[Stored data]
□ □ □ □

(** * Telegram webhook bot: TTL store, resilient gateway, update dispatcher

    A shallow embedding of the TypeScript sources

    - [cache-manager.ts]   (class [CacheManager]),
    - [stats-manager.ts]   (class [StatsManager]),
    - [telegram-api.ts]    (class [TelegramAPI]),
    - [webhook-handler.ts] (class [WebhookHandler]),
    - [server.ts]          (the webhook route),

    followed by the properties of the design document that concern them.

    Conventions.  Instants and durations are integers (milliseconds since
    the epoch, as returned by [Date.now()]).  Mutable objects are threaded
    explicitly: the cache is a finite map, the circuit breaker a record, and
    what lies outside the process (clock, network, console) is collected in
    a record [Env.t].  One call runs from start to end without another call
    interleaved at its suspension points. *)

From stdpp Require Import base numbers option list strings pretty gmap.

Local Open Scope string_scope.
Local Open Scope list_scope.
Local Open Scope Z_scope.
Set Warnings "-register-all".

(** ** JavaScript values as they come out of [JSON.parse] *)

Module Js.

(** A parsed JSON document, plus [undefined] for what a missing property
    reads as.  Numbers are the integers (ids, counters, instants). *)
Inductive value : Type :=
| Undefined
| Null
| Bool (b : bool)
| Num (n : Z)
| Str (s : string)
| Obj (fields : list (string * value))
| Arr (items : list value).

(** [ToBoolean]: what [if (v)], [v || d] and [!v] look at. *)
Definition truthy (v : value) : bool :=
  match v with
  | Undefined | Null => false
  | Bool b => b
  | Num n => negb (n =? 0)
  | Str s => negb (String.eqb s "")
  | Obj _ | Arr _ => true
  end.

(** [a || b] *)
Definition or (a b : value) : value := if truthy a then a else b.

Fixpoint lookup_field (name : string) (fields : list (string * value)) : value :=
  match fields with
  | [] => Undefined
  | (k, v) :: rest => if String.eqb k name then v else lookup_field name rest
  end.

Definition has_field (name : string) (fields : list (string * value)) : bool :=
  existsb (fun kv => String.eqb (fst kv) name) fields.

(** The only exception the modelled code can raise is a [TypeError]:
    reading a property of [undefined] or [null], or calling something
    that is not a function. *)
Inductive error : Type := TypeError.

□ □ □ □

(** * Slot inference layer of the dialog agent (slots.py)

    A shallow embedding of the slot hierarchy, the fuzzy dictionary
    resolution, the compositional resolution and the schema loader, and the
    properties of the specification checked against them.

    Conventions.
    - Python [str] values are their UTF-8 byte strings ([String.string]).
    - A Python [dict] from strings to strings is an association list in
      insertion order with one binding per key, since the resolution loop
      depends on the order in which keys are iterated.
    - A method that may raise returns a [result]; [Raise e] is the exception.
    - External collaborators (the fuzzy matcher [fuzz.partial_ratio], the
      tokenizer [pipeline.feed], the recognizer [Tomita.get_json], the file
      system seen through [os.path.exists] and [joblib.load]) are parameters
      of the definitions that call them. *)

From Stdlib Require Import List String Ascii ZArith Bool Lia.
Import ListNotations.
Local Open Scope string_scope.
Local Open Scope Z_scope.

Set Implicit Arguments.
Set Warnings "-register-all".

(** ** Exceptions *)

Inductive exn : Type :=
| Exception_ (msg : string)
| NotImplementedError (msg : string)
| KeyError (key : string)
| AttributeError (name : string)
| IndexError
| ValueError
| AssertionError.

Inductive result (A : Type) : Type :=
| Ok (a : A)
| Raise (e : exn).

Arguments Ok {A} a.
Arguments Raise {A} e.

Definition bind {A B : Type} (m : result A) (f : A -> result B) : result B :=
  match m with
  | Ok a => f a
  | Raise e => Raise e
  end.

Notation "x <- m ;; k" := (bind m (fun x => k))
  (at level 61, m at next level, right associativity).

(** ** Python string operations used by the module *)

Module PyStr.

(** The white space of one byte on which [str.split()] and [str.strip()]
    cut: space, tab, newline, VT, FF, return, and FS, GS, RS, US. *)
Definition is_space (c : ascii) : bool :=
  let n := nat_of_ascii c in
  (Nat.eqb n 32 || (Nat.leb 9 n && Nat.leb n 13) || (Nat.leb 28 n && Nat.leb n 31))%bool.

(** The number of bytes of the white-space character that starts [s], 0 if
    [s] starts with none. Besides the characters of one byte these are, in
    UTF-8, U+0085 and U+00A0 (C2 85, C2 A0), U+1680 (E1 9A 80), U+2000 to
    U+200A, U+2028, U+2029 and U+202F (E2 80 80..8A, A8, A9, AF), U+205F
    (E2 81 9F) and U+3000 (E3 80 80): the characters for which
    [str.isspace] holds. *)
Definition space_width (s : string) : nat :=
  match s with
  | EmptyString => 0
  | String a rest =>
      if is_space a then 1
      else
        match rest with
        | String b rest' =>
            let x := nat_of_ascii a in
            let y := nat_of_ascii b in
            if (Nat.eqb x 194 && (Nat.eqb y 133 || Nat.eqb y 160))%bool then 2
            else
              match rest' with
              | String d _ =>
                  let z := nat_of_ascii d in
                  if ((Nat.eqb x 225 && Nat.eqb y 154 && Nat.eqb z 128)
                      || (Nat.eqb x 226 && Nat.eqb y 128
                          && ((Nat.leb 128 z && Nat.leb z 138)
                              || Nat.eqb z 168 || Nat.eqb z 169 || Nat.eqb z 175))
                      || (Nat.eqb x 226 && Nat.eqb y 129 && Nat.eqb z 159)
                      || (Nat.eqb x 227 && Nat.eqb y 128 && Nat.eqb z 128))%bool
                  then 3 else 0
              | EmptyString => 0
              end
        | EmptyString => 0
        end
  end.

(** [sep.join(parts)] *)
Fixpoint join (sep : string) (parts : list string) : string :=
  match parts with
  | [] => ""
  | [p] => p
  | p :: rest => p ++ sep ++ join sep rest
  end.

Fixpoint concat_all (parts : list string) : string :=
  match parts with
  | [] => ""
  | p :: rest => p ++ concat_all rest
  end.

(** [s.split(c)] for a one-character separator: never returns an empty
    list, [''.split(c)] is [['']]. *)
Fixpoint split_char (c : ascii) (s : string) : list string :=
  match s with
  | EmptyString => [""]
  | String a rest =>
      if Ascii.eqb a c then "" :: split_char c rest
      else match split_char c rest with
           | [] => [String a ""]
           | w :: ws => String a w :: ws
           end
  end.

□ □ □ □

▸ **Description of the task**
Please copy the lines above from the line with "(** * Telegram" up to and including the line with "(** A parsed", exactly as written and with nothing else.

▸ **Task response**
(** * Telegram webhook bot: TTL store, resilient gateway, update dispatcher

    A shallow embedding of the TypeScript sources

    - [cache-manager.ts]   (class [CacheManager]),
    - [stats-manager.ts]   (class [StatsManager]),
    - [telegram-api.ts]    (class [TelegramAPI]),
    - [webhook-handler.ts] (class [WebhookHandler]),
    - [server.ts]          (the webhook route),

    followed by the properties of the design document that concern them.

    Conventions.  Instants and durations are integers (milliseconds since
    the epoch, as returned by [Date.now()]).  Mutable objects are threaded
    explicitly: the cache is a finite map, the circuit breaker a record, and
    what lies outside the process (clock, network, console) is collected in
    a record [Env.t].  One call runs from start to end without another call
    interleaved at its suspension points. *)

From stdpp Require Import base numbers option list strings pretty gmap.

Local Open Scope string_scope.
Local Open Scope list_scope.
Local Open Scope Z_scope.
Set Warnings "-register-all".

(** ** JavaScript values as they come out of [JSON.parse] *)

Module Js.

(** A parsed JSON document, plus [undefined] for what a missing property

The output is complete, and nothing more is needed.